[Stored data]
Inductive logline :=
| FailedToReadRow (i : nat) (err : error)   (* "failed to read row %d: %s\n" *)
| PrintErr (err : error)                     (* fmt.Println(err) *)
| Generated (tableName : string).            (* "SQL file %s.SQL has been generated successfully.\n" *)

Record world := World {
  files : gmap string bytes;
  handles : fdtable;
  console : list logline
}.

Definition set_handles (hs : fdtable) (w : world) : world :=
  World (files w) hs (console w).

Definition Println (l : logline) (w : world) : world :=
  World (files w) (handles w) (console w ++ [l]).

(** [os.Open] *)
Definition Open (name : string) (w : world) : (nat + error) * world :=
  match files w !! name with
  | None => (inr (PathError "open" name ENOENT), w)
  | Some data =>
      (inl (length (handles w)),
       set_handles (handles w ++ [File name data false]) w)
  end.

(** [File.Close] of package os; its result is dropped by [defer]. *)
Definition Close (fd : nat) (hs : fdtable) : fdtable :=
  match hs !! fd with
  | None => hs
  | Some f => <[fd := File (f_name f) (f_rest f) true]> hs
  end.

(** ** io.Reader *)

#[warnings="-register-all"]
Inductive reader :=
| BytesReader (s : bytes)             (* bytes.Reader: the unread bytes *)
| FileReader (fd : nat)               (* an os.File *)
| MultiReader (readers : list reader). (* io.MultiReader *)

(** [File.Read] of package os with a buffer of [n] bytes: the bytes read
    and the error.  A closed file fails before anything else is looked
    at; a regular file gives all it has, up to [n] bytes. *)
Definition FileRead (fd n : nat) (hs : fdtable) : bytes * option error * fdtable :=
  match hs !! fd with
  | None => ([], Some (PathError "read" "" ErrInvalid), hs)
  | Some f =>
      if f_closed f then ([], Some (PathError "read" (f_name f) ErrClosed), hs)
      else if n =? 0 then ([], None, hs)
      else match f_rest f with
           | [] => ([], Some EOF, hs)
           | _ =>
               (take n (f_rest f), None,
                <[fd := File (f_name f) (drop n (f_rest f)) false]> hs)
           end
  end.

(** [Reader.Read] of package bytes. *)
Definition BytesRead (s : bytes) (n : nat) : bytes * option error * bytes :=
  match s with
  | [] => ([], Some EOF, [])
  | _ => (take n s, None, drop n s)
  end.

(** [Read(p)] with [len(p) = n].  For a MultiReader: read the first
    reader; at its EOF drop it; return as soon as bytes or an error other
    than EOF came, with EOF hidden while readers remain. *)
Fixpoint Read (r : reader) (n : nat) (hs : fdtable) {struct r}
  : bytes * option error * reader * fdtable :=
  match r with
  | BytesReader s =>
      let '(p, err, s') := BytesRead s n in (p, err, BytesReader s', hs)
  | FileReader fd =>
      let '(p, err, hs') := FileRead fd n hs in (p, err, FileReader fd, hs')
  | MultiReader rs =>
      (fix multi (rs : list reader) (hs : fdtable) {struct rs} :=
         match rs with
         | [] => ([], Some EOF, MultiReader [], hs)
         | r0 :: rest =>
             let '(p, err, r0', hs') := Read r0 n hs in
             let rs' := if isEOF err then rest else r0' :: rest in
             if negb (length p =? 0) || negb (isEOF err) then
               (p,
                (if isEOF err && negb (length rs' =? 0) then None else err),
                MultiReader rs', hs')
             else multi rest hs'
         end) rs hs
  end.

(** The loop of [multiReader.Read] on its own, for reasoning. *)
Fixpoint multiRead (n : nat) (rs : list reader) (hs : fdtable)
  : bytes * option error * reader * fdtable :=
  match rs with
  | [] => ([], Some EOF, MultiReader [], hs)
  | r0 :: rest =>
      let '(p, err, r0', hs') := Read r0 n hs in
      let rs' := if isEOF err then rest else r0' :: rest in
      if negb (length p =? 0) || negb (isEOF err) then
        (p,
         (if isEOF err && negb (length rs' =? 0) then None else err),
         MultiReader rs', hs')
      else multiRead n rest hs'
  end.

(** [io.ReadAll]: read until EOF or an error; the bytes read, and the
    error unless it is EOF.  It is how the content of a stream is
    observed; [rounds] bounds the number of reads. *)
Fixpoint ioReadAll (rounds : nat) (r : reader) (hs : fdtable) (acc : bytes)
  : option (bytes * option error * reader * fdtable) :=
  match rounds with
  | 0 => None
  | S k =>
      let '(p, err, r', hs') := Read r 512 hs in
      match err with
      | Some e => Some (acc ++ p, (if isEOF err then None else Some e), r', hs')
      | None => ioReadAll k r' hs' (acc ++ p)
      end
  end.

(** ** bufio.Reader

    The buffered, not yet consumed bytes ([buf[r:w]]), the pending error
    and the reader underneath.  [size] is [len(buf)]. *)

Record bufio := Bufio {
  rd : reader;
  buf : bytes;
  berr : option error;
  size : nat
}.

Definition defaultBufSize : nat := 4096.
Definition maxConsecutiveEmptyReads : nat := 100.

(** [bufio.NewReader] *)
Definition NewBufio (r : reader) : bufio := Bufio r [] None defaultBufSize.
...
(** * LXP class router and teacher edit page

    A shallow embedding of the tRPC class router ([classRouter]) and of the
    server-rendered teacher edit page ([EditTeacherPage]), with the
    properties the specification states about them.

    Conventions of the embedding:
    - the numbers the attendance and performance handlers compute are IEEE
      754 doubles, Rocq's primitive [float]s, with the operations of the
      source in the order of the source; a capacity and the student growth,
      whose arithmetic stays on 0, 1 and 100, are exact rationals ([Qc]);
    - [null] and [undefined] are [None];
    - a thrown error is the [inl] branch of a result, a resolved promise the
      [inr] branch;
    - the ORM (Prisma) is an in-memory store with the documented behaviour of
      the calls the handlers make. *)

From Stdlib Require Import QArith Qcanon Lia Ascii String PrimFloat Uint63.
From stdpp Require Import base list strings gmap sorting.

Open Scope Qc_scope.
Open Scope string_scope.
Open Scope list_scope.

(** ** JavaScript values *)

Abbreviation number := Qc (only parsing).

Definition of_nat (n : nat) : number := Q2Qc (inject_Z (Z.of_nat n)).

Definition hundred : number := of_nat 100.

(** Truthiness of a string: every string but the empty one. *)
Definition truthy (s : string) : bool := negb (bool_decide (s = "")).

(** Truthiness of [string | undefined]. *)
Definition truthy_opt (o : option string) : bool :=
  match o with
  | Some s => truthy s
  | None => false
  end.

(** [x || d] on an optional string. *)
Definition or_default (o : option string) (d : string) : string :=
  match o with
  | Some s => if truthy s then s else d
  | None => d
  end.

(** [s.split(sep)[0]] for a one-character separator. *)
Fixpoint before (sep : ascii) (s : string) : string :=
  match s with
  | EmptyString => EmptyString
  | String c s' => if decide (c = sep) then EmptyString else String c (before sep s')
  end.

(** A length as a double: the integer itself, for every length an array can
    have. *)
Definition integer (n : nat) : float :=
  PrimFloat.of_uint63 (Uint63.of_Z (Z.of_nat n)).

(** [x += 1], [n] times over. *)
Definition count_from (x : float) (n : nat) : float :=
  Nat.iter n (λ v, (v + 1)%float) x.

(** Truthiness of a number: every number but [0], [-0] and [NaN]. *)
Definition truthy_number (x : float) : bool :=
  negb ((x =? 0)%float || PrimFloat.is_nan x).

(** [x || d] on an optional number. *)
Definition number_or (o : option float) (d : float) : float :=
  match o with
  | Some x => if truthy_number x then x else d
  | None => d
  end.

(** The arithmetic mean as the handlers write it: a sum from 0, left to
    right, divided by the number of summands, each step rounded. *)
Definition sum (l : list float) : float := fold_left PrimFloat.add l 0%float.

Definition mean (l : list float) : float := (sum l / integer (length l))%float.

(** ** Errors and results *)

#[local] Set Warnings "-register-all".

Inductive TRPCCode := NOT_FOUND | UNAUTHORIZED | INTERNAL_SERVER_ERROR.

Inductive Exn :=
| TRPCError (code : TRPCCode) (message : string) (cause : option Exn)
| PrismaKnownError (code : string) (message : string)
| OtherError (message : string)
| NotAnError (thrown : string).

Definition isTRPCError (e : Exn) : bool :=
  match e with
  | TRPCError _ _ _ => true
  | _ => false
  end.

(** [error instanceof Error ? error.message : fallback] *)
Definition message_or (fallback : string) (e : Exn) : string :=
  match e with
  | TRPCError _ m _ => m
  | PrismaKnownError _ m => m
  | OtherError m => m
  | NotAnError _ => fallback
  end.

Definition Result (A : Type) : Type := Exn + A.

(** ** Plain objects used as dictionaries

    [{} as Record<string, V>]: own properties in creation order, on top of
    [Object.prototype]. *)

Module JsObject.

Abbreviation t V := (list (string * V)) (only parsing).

TO DO:
Reproduce, exactly as they stand in the data above, the lines from the one that holds "Definition integer (n" to the one that holds "(** The arithmetic", inclusive.

SOLUTION TO THIS PROBLEM:
Definition integer (n : nat) : float :=
  PrimFloat.of_uint63 (Uint63.of_Z (Z.of_nat n)).

(** [x += 1], [n] times over. *)
Definition count_from (x : float) (n : nat) : float :=
  Nat.iter n (λ v, (v + 1)%float) x.

(** Truthiness of a number: every number but [0], [-0] and [NaN]. *)
Definition truthy_number (x : float) : bool :=
  negb ((x =? 0)%float || PrimFloat.is_nan x).

(** [x || d] on an optional number. *)
Definition number_or (o : option float) (d : float) : float :=
  match o with
  | Some x => if truthy_number x then x else d
  | None => d
  end.

(** The arithmetic mean as the handlers write it: a sum from 0, left to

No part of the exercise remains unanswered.